Data for this task START

(* ===== verification/AddressServices.v ===== *)
(** * The address space: statements

    The search upwards along references, browsing in pages, references that
    stay mutual, and the deletion of nodes. *)

From Stdlib Require Import ZArith Lia.
From stdpp Require Import base list numbers tactics sets gmap relations.
From S2P Require Import Prelude StateMonad UaTypes NodeStore AddressSpace NodeTree AddressLogic Browse BrowseCorrect NodeManagement NodeReferences ReferencesMutual NodeDelete AddressCorrect TranslateCorrect SpaceCheck.

(** C8: [isNodeInTree] ends, touches nothing, and tells whether some path of
    at most 50 ([UA_MAX_TREE_RECURSE]) inverse references of the listed types
    leads from the leaf to the node.  Its check for loops, made at every fifth
    level only, never hides a path. *)
Theorem isNodeInTree_exact s leaf find types : stored_allocated s ->
  exists b, isNodeInTree leaf find types s = Some (b, s) /\
    (b = true <-> exists k y, (k <= 50)%nat /\ nsteps (up s types) k leaf y /\ nodeid_eqb find y = true).
Proof.
  intros Hs; destruct (isNodeInTree_ok s leaf find types Hs) as (b & E & Hb); exists b; split; [done|].
  rewrite Hb; unfold reaches; split; [intros (k & Hk & y & Hy & Hf); by exists k, y|].
  intros (k & y & Hk & Hy & Hf); exists k; split; [done|by exists y].
Qed.

Lemma isNodeInTree_exact_witness : exists b,
  isNodeInTree SpaceExample.UA_NS0ID_HASCOMPONENT UA_NS0ID_AGGREGATES [UA_NS0ID_HASSUBTYPE] SpaceExample.plant =
    Some (b, SpaceExample.plant) /\
  (b = true <-> exists k y, (k <= 50)%nat /\
     nsteps (up SpaceExample.plant [UA_NS0ID_HASSUBTYPE]) k SpaceExample.UA_NS0ID_HASCOMPONENT y /\
     nodeid_eqb UA_NS0ID_AGGREGATES y = true).
Proof. apply isNodeInTree_exact, space_allocated, SpaceExample.plant_ok. Defined.

Section Statements.
Context {E : Env}.

(** C9: a client that browses a node and follows the continuation points until
    there is none gets every reference that matches the description, each once
    and in the order of the node, in pages that are no longer than the limit of
    the request and of the server; every page is delivered with status Good.
    The matching references are those of the direction and type asked for (or
    of a subtype) to a node of the server of a class asked for.  In the end the
    nodes are the same, nothing is left referred to, and the session has the
    continuation points it had before. *)
Theorem browse_complete s n maxrefs descr fuel :
  memory -> readable s -> descr_ok descr -> browse_status s descr = GOOD ->
  lookup_node s (bd_nodeId descr) = Some n -> 0 < browse_limit maxrefs ->
  0 < availableContinuationPoints s <= 65535 ->
  (length (matches_from s descr 0 (references n)) < fuel)%nat ->
  exists results t, browse_all fuel maxrefs descr s = Some (results, t) /\
    all_pages results = matches_from s descr 0 (references n) /\
    (forall d, d ∈ all_pages results <-> exists rk u m, rk ∈ references n /\ asked s descr rk /\
       u ∈ targetIds rk /\ lookup_node s (eni_nodeId u) = Some m /\
       matchClassMask m (nodeClassMask descr) = true /\ d = describe s (resultMask descr) rk m) /\
    Forall (good_page (browse_limit maxrefs)) results /\ unchanged s t /\
    continuationPoints t = continuationPoints s /\
    availableContinuationPoints t = availableContinuationPoints s.
Proof.
  intros Hm Hr Hd Hst Hn Hlim Hav Hf; apply wp_defined.
  unfold browse_all; apply wp_bind; eapply wp_mono; [apply (wp_first_page s n); try done; lia|].
  intros result s1 (Hun & Hgood & cp & Hpage & Hcps & Ha & Hcp); apply wp_bind.
  assert (Hsame : same_store s s1) by apply Hun.
  eapply wp_mono.
  - apply (wp_browse_rest fuel s1 n (continuationPoint result) (matches_from s descr 0 (references n)) cp
             (continuationPoints s) maxrefs descr (availableContinuationPoints s)
             (arr_list (br_references result))); try done; try lia.
    + by eapply readable_same.
    + by rewrite (browse_status_same s).
    + by rewrite (lookup_same s).
    + destruct cp as [c|]; simpl in *; [by rewrite (remaining_same s s1)|done].
  - intros results t (Hun' & H1 & H2 & H3 & H4); apply wp_ret.
    assert (Hall : all_pages (result :: results) = matches_from s descr 0 (references n)) by (by rewrite H3).
    split; [done|]; split; [intros d; rewrite Hall; by apply elem_of_matches|].
    split; [|split; [by etransitivity|done]]; constructor; [|done]; split; [done|].
    destruct cp as [c|]; simpl in Hpage; [destruct Hpage as (_ & _ & -> & _)|destruct Hpage as (_ & ? & _)]; lia.
Qed.

(** C18: with enough memory, translating a browse path returns exactly the list
    [path_ids]: element by element, from each node reached so far in the order
    of the walk, the targets of its references in the order the node has them,
    one for every way that leads there (a node that is reached twice is
    returned twice).  Its members are the nodes to which a path leads from the
    starting node: along a reference of the direction and type of the element
    (or of a subtype), to a node of the server with the target name of the
    element.  An empty list is BadNoMatch, or BadNodeIdUnknown if there is no
    starting node.  Without memory the result is the same or an error without
    targets.  Nothing in the address space changes. *)
Theorem translate_path_result mask s path : space_ok s -> copyable (startingNode path) ->
  elements path <> [] -> existsb (fun e => UA_QualifiedName_isNull (targetName e)) (elements path) = false ->
  let found := path_ids s mask None (elements path) [copied_id (startingNode path)] in
  exists r n, Operation_TranslateBrowsePathToNodeIds mask path s = Some (r, set_allocs s n) /\
    (forall y, y ∈ found <-> path_to s mask None (elements path) (copied_id (startingNode path)) y) /\
    (memory \/ bp_statusCode r = GOOD ->
       bp_targets r = map path_target found /\ bp_statusCode r = path_status s path found) /\
    (bp_statusCode r <> GOOD -> bp_targets r = []) /\ (memory -> targets_dangling r = false).
Proof.
  intros Hok Hc Hne Hnames found; destruct (quiet_TranslateBrowsePath mask s path Hok Hc Hne Hnames)
    as (r & n & H & Hr & Hdang).
  fold found in Hr; exists r, n; split; [exact H|]; split; [|split; [|split]].
  - intros y; unfold found; rewrite elem_of_path_ids by by apply space_readable.
    split; [by intros (x & ->%list_elem_of_singleton & ?)|]; intros Hy; eexists; split; [by left|exact Hy].
  - intros Hm; destruct Hr as [[H1 H2]|(H1 & H2 & _)]; [done|by destruct Hm].
  - intros Hbad; destruct Hr as [[H1 ->]|(_ & _ & ->)]; [|done].
    destruct found; [done|]; by rewrite H1 in Hbad.
  - intros Hm; destruct (targets_dangling r); [|done]; by destruct (Hdang eq_refl).
Qed.

(** C10: with a configuration that denies no deletion of references, from a
    consistent space every sequence of service requests (Browse, BrowseNext,
    AddReferences to nodes of this server, DeleteReferences in both directions,
    DeleteNodes with the references to the node and with the children, which
    form no cycle; each with a list of operations, with or without enough
    memory) leads to a consistent one: every reference of a node leads to a node
    of the store that has the reference back, identifiers are unique, no kind of
    references is empty or occurs twice, and the session's continuation points
    are within their number.  No node is left referred to, and any further
    request of this kind ends without following a dangling pointer.  What the
    conditions exclude does leave references without a counterpart: a reference
    deleted in one direction, or a node deleted without the references to it. *)
Theorem references_stay_mutual s t : config_ok -> consistent s -> reachable s t ->
  consistent t /\ held t = held s /\
  forall r, request_ok r t -> exists u, exec_request r t = Some (tt, u).
Proof.
  intros Hc Hs Hr; assert (Ht : consistent t /\ held t = held s).
  { induction Hr as [|t r u _ [IH Hh] Hok Hex]; [done|].
    destruct (request_consistent r t Hc IH Hok) as (u' & Hex' & Hu & Hh').
    rewrite Hex in Hex'; injection Hex' as <-; split; [done|congruence]. }
  destruct Ht as [Ht Hh]; split; [done|]; split; [done|]; intros r Hok.
  destruct (request_consistent r t Hc Ht Hok) as (u & Hu & _); by exists u.
Qed.

(** C19: adding a reference is all or nothing, whatever allocation fails:
    if it is refused, all nodes are as before; if it succeeds, the reference did
    not exist and exactly it and its reverse were added. *)
Theorem add_reference_atomic item s : space_ok s -> mutual s ->
  copyable (ar_referenceTypeId item) -> local_target (ar_targetNodeId item) ->
  exists ret t, Operation_addReference item s = Some (ret, t) /\ space_ok t /\ mutual t /\ held t = held s /\
    (ret <> GOOD -> nodes t = nodes s) /\
    (ret = GOOD ->
       let type := ar_referenceTypeId item in let inv := negb (ar_isForward item) in
       let src := ar_sourceNodeId item in let tgt := eni_nodeId (ar_targetNodeId item) in
       exists p q, find_node s src = Some p /\ find_node s tgt = Some q /\ ~ ref s p type inv tgt /\
         forall r ty i x, ref t r ty i x <-> ref s r ty i x \/
           (r = p /\ nodeid_eqb ty type = true /\ i = inv /\ nodeid_eqb x tgt = true) \/
           (r = q /\ nodeid_eqb ty type = true /\ i = negb inv /\ nodeid_eqb x src = true)).
Proof.
  intros Hok Hm Hty Hloc; destruct (wp_defined _ _ _ (wp_addReference item s Hok Hm Hty Hloc)) as (ret & t & H & Hout).
  destruct Hout as (Hed & Hok' & Hm' & Hbad & Hgood); exists ret, t; split_and!; try done; apply Hed.
Qed.

(** C20: deleting a node together with the references to it
    ([deleteTargetReferences]), where access control denies no deletion of
    references, ends if the children of nodes form no cycle, with a depth of
    recursion given by their ranks.  The node is gone, and at most its
    descendants with it; nodes and references only become fewer, the references
    that are left are mutual, and nothing is left referred to.  If deletion is
    refused, the nodes are as before. *)
Theorem delete_node_ends rank s id fuel : config_ok -> space_ok s -> mutual s -> ranked rank s ->
  (0 < fuel)%nat -> (forall p, find_node s id = Some p -> (rank p < fuel)%nat) ->
  exists ret t, deleteNodeOperation fuel (mkDeleteNodesItem id true) s = Some (ret, t) /\
    space_ok t /\ mutual t /\ sub s t /\ held t = held s /\
    (forall q, q ∈ stored s -> q ∈ stored t \/ exists p, find_node s id = Some p /\ rtc (child s) p q) /\
    (ret = GOOD -> is_Some (find_node s id) /\ find_node t id = None) /\
    (ret <> GOOD -> nodes t = nodes s /\ stored t = stored s).
Proof.
  intros Hc Hok Hm Hrk Hpos Hf; apply wp_defined; eapply wp_mono.
  - apply (wp_deleteNode rank); try done; [apply Hc|by apply browse_limit_nonneg].
  - intros ret t (H1 & H2 & H3 & H4 & H5 & H6 & H7); split_and!; try done.
    intros Hne; by destruct (H7 Hne).
Qed.
End Statements.

(** ** Witnesses *)

Module AddressExample.
Import SpaceExample.
#[export] Existing Instance plant_env.

Lemma plant_config : config_ok.
Proof. by split. Qed.

Lemma plant_consistent : consistent plant.
Proof.
  split; [exact plant_ok|exact plant_mutual|]; unfold session_ok, UA_MAXCONTINUATIONPOINTS.
  split; [done|]; split; [by vm_compute|constructor].
Qed.

(** From a machine to the line and to another machine of it. *)
Definition to_machine : UA_BrowsePath :=
  mkBrowsePath (machine_id 1)
    [mkPathElement UA_NS0ID_HASCOMPONENT true false (text [76]);
     mkPathElement UA_NS0ID_AGGREGATES false true (text [77; 2])].

(** A machine is also a component of another one. *)
Definition spare : UA_AddReferencesItem :=
  mkAddReferencesItem (machine_id 1) UA_NS0ID_HASCOMPONENT true ArrNull (local_id (machine_id 2)) 0.

Lemma spare_local : copyable (ar_referenceTypeId spare) /\ local_target (ar_targetNodeId spare).
Proof. by split. Qed.

Definition after (r : AddressRequest) (s : AddressSpace) : AddressSpace :=
  match exec_request r s with Some (_, t) => t | None => s end.

Definition plant1 : AddressSpace := Eval vm_compute in after (ReqBrowse UA_NODEID_NULL 1 [descr; descr]) plant.
Definition plant2 : AddressSpace := Eval vm_compute in after (ReqAddReferences [spare]) plant1.
Definition plant3 : AddressSpace :=
  Eval vm_compute in after (ReqDeleteNodes 3 [mkDeleteNodesItem line_id true]) plant2.

(** The machine that got a component ranks between the line and the others. *)
Definition rank2 (p : nat) : nat := if decide (p = 2)%nat then 2 else if decide (p = 3)%nat then 1 else 0.

Lemma plant_reachable : reachable plant plant3.
Proof.
  apply (ReachStep plant plant2 (ReqDeleteNodes 3 [mkDeleteNodesItem line_id true])); [| |by vm_compute].
  - apply (ReachStep plant plant1 (ReqAddReferences [spare])); [| |by vm_compute].
    + apply (ReachStep plant plant (ReqBrowse UA_NODEID_NULL 1 [descr; descr])); [constructor|done|by vm_compute].
    + intros item ->%list_elem_of_singleton; exact spare_local.
  - split; [lia|]; split.
    + exists rank2; split; [apply rankedb_ranked; by vm_compute|].
      intros p _; unfold rank2; repeat case_decide; lia.
    + by intros item ->%list_elem_of_singleton.
Qed.
End AddressExample.

Import SpaceExample AddressExample.

Lemma browse_complete_witness : exists results t,
  browse_all 4 0 descr plant = Some (results, t) /\ length (all_pages results) = 3%nat /\
  Forall (good_page 2) results.
Proof.
  destruct (lookup_node plant line_id) as [n|] eqn:Hn; [|by vm_compute in Hn].
  destruct (browse_complete plant n 0 descr 4) as (results & t & H & Hall & _ & Hgood & _).
  - done.
  - apply space_readable, plant_ok.
  - by vm_compute.
  - by vm_compute.
  - exact Hn.
  - by vm_compute.
  - by vm_compute.
  - vm_compute in Hn; injection Hn as <-; by vm_compute; lia.
  - exists results, t; split; [exact H|]; split; [|exact Hgood]; rewrite Hall.
    vm_compute in Hn; injection Hn as <-; by vm_compute.
Defined.

Lemma references_stay_mutual_witness : consistent plant3 /\ held plant3 = [] /\ length (stored plant3) = 3%nat.
Proof.
  destruct (references_stay_mutual plant plant3 plant_config plant_consistent plant_reachable) as (H & Hh & _).
  split; [exact H|]; split; [exact Hh|by vm_compute].
Defined.

Lemma add_reference_atomic_witness : exists t, Operation_addReference spare plant = Some (GOOD, t) /\ mutual t.
Proof.
  destruct (add_reference_atomic spare plant plant_ok plant_mutual) as (ret & t & H & _ & Hm & _).
  - by vm_compute.
  - by vm_compute.
  - exists t; split; [|exact Hm]; rewrite H; do 2 f_equal; by vm_compute in H; injection H as <- _.
Defined.

Lemma delete_node_ends_witness : exists t,
  deleteNodeOperation 2 (mkDeleteNodesItem line_id true) plant = Some (GOOD, t) /\ mutual t /\ held t = [].
Proof.
  destruct (delete_node_ends rank plant line_id 2 plant_config plant_ok plant_mutual plant_ranked)
    as (ret & t & H & _ & Hm & _ & Hh & _).
  - lia.
  - vm_compute; intros p [= <-]; lia.
  - exists t; split; [|split; [exact Hm|exact Hh]]; rewrite H; do 2 f_equal; by vm_compute in H; injection H as <- _.
Defined.

Lemma translate_path_result_witness : exists r n,
  Operation_TranslateBrowsePathToNodeIds 0 to_machine plant = Some (r, set_allocs plant n) /\
  bp_targets r = [path_target (machine_id 2)] /\ bp_statusCode r = GOOD /\
  path_to plant 0 None (elements to_machine) (machine_id 1) (machine_id 2).
Proof.
  destruct (translate_path_result 0 plant to_machine plant_ok) as (r & n & H & Hfound & Hr & _).
  - by vm_compute.
  - by vm_compute.
  - by vm_compute.
  - exists r, n; split; [exact H|]; destruct (Hr (or_introl (fun _ => eq_refl))) as [H1 H2].
    split; [rewrite H1; by vm_compute|]; split; [rewrite H2; by vm_compute|].
    apply Hfound; replace (path_ids _ _ _ _ _) with [machine_id 2] by (by vm_compute); by left.
Defined.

Data for this task END

Action item - For the word "eapply", show every line of the entries that holds it.

Written solution -
  unfold browse_all; apply wp_bind; eapply wp_mono; [apply (wp_first_page s n); try done; lia|].
  eapply wp_mono.
    + by eapply readable_same.
  intros Hc Hok Hm Hrk Hpos Hf; apply wp_defined; eapply wp_mono.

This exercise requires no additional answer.